▶ _PROBLEM TO WORK ON_: Write out only the opening lines of the entries, through the line with "(* a failed".

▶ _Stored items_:
+ + + + +

(** The loop at the end of the entries parsed so far. *)
Lemma metadata_loop_spec fuel parsed tail : Forall entry_ok parsed → NoDup (map fst parsed) →
  bytes_ok tail → (length parsed + length tail < fuel)%nat →
  ∃ r, metadata_loop fuel (meta_bytes parsed ++ tail) (alen (meta_bytes parsed))
      (alen (meta_bytes parsed ++ tail)) = Some r ∧
    (r = TR_OK ↔ meta_tail_ok parsed tail) ∧ (r = TR_OK ∨ is_error r = true).
Proof.
  revert parsed tail. induction fuel as [|fuel IH]; intros parsed tail Hp Hnd Htail Hf; [lia|].
  cbn [metadata_loop]. rewrite alen_app.
  set (off := alen (meta_bytes parsed)). pose proof (alen_nonneg tail) as Hlt. unfold alen in Hf, Hlt.
  assert (0 ≤ off) as Hoff by apply alen_nonneg.
  assert (∀ i, 0 ≤ i → at_off (meta_bytes parsed ++ tail) (off + i) = at_off tail i) as Hat.
  { intros. by apply at_off_app. }
  assert ((meta_bytes parsed ++ tail).[off] = tail.[0]) as Hget.
  { rewrite aget_at_off, <- (Z.add_0_r off), Hat by lia. done. }
  destruct (Z.ltb_spec off (off + alen tail)) as [Hlt'|Hge]; simpl negb.
  2: { destruct tail; [|unfold alen in Hge; simpl in Hge; lia]. exists TR_OK. split_and!; try done; [|by left].
       split; [|done]. intros _. exists []. rewrite app_nil_r. done. }
  (* a failed test: no list of entries fits *)
  assert (∀ P : Prop, (∀ e es, tail = entry_bytes e ++ meta_bytes es → entry_ok e → Forall entry_ok es →
     e.1 ∉ map fst parsed → P) → meta_tail_ok parsed tail → P) as Hhead.
  { intros P HP ([|e es] & -> & Hes & Hnd').
    { unfold alen in Hlt'. simpl in Hlt'. lia. }
    apply Forall_cons in Hes as [He Hes]. apply (HP e es); [done|done|done|].
    rewrite map_app in Hnd'. apply NoDup_app in Hnd' as (_ & Hdis & _). intros Hin. apply (Hdis _ Hin). by left. }
  assert (∀ e es, entry_ok e → Forall entry_ok es → bytes_ok (e.1 ++ e.2 ++ meta_bytes es)) as Hb.
  { intros e es (_ & H2 & _ & H4) Hes. apply bytes_ok_app; [by apply forallb_key_bytes|].
    apply bytes_ok_app; [done|by apply meta_bytes_ok]. }
  destruct (Z.ltb_spec (off + alen tail - off) 3) as [Hshort|H3].
  { exists TR_ERR_BAD_LENGTH. split_and!; [done| |by right]. split; [done|]. apply Hhead.
    intros e es -> (He & _) _ _. rewrite alen_app, entry_length in Hshort.
    pose proof (alen_nonneg e.2). pose proof (alen_nonneg (meta_bytes es)). lia. }
  rewrite Hget, Hat by lia. set (k := tail.[0]). set (v := tr_get_le16 (at_off tail 1)).
  destruct ((k =? 0) || (k >? TR_RPC_METADATA_MAX_KEY_LEN) || (3 + k + v >? off + alen tail - off)) eqn:Elen.
  { exists TR_ERR_BAD_LENGTH. split_and!; [done| |by right]. split; [done|]. apply Hhead.
    intros e es E He Hes _. destruct (entry_head e (meta_bytes es)) as (E1 & E2 & _); [apply He|by apply Hb|].
    rewrite <- E in E1, E2. fold k in E1. fold v in E2. destruct He as (He & _).
    assert (alen tail = 3 + k + v + alen (meta_bytes es)) as El by (rewrite E, alen_app, entry_length; lia).
    pose proof (alen_nonneg (meta_bytes es)). rewrite !orb_true_iff, !Z.gtb_ltb, !Z.ltb_lt, Z.eqb_eq in Elen.
    unfold TR_RPC_METADATA_MAX_KEY_LEN in *. lia. }
  assert (1 ≤ k ∨ k < 0) as Hk0 by (bool_to_prop; lia).
  assert (k ≤ TR_RPC_METADATA_MAX_KEY_LEN ∧ 3 + k + v ≤ alen tail) as [Hk63 Hfit].
  { rewrite !orb_false_iff, !Z.gtb_ltb, !Z.ltb_ge, Z.eqb_neq in Elen. lia. }
  assert (0 ≤ k) as Hkpos.
  { assert (u8_ok k) as Hk8; [|unfold u8_ok in Hk8; lia]. unfold k.
    destruct tail as [|x tail]; [unfold alen in H3; simpl in H3; lia|]. by apply Forall_cons in Htail as [? _]. }
  assert (key_chars_valid (Z.to_nat k) (meta_bytes parsed ++ tail) (off + 3) =
    key_chars_valid (Z.to_nat k) tail 3) as ->.
  { assert (0 ≤ v) as Hv by (apply tr_get_le16_range; [by apply bytes_ok_drop|];
      unfold at_off, alen in *; rewrite length_drop; lia).
    rewrite !key_chars_at by (rewrite ?alen_app; unfold off in *; lia).
    unfold bytes_at. by rewrite Hat by lia. }
  destruct (key_chars_valid (Z.to_nat k) tail 3) eqn:Ech; simpl negb.
  2: { exists TR_ERR_BAD_FLAGS. split_and!; [done| |by right]. split; [done|]. apply Hhead.
       intros e es E He Hes _. destruct (entry_head e (meta_bytes es)) as (E1 & _ & E3); [apply He|by apply Hb|].
       rewrite <- E in E1, E3. fold k in E1. rewrite <- E1, Ech in E3. destruct He as (_ & He & _). congruence. }
  destruct (take_entry tail Htail ltac:(lia) ltac:(fold k; lia) ltac:(fold k v; lia) Ech)
    as (e & rest & E & He).
  assert (bytes_ok rest) as Hrest by (rewrite E in Htail; by apply Forall_app in Htail as [_ ?]).
  pose proof He as (He1 & He2 & He3 & He4).
  destruct (entry_head e rest He3) as (E1 & E2 & _).
  { apply bytes_ok_app; [by apply forallb_key_bytes|by apply bytes_ok_app]. }
  rewrite <- E in E1, E2. fold k in E1. fold v in E2.
  pose proof (prior_loop_spec (S fuel) [] parsed tail e.1 (at_off tail 3)) as Hprior. simpl app in Hprior.
  change (alen (meta_bytes [])) with 0 in Hprior. fold off in Hprior. rewrite E1, Hat by lia.
  rewrite Hprior; [|done|done|lia|].
  2: { rewrite E.
       change (at_off (entry_bytes e ++ rest) 3) with ((e.1 ++ e.2) ++ rest).
       rewrite <- app_assoc. apply take_app_length'. unfold alen. lia. }
  case_bool_decide as Hin.
  { exists TR_ERR_BAD_FLAGS. split_and!; [done| |by right]. split; [done|]. apply Hhead.
    intros e' es E' He' Hes Hnot. rewrite E in E'. apply entry_unique in E' as [-> _]; try done.
    by apply meta_bytes_ok. }
  assert (meta_bytes parsed ++ tail = meta_bytes (parsed ++ [e]) ++ rest) as Edata.
  { rewrite meta_bytes_app. change (meta_bytes [e]) with (entry_bytes e ++ []).
    by rewrite app_nil_r, <- app_assoc, <- E. }
  assert (off + (3 + alen e.1 + v) = alen (meta_bytes (parsed ++ [e]))) as ->.
  { rewrite meta_bytes_app, alen_app. change (meta_bytes [e]) with (entry_bytes e ++ []).
    rewrite app_nil_r, entry_length. unfold off. lia. }
  assert (off + alen tail = alen (meta_bytes (parsed ++ [e]) ++ rest)) as ->.
  { rewrite <- Edata, alen_app. done. }
  rewrite Edata. destruct (IH (parsed ++ [e]) rest) as (r & -> & Hr & Hkind).
  - apply Forall_app; split; [done|by apply Forall_singleton].
  - rewrite map_app. apply NoDup_app. split_and!; [done| |by apply NoDup_singleton].
    intros x Hx Hx'. apply list_elem_of_singleton in Hx' as ->. done.
  - done.
  - assert (alen tail = alen (entry_bytes e) + alen rest) as El by (by rewrite E, alen_app).
    rewrite entry_length in El. pose proof (alen_nonneg e.2). rewrite length_app. unfold alen in *. simpl. lia.
  - exists r. split_and!; [done| |done]. rewrite Hr. unfold meta_tail_ok. split.
    + intros (es & -> & Hes & Hnd'). exists (e :: es). split_and!; [by rewrite E|by constructor|].
      by rewrite <- app_assoc in Hnd'.
    + intros (es & Ees & Hes & Hnd'). destruct es as [|e' es].
      { rewrite Ees in H3. unfold alen in H3. simpl in H3. lia. }
      apply Forall_cons in Hes as [He' Hes].
      assert (entry_bytes e ++ rest = entry_bytes e' ++ meta_bytes es) as Eq by (by rewrite <- E, Ees).
      apply entry_unique in Eq as [-> ->]; try done; [|by apply meta_bytes_ok].
      exists es. split_and!; try done. by rewrite <- app_assoc.
Qed.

+ + + + +

▶ _ANSWER AREA_:
(** The loop at the end of the entries parsed so far. *)
Lemma metadata_loop_spec fuel parsed tail : Forall entry_ok parsed → NoDup (map fst parsed) →
  bytes_ok tail → (length parsed + length tail < fuel)%nat →
  ∃ r, metadata_loop fuel (meta_bytes parsed ++ tail) (alen (meta_bytes parsed))
      (alen (meta_bytes parsed ++ tail)) = Some r ∧
    (r = TR_OK ↔ meta_tail_ok parsed tail) ∧ (r = TR_OK ∨ is_error r = true).
Proof.
  revert parsed tail. induction fuel as [|fuel IH]; intros parsed tail Hp Hnd Htail Hf; [lia|].
  cbn [metadata_loop]. rewrite alen_app.
  set (off := alen (meta_bytes parsed)). pose proof (alen_nonneg tail) as Hlt. unfold alen in Hf, Hlt.
  assert (0 ≤ off) as Hoff by apply alen_nonneg.
  assert (∀ i, 0 ≤ i → at_off (meta_bytes parsed ++ tail) (off + i) = at_off tail i) as Hat.
  { intros. by apply at_off_app. }
  assert ((meta_bytes parsed ++ tail).[off] = tail.[0]) as Hget.
  { rewrite aget_at_off, <- (Z.add_0_r off), Hat by lia. done. }
  destruct (Z.ltb_spec off (off + alen tail)) as [Hlt'|Hge]; simpl negb.
  2: { destruct tail; [|unfold alen in Hge; simpl in Hge; lia]. exists TR_OK. split_and!; try done; [|by left].
       split; [|done]. intros _. exists []. rewrite app_nil_r. done. }
  (* a failed test: no list of entries fits *)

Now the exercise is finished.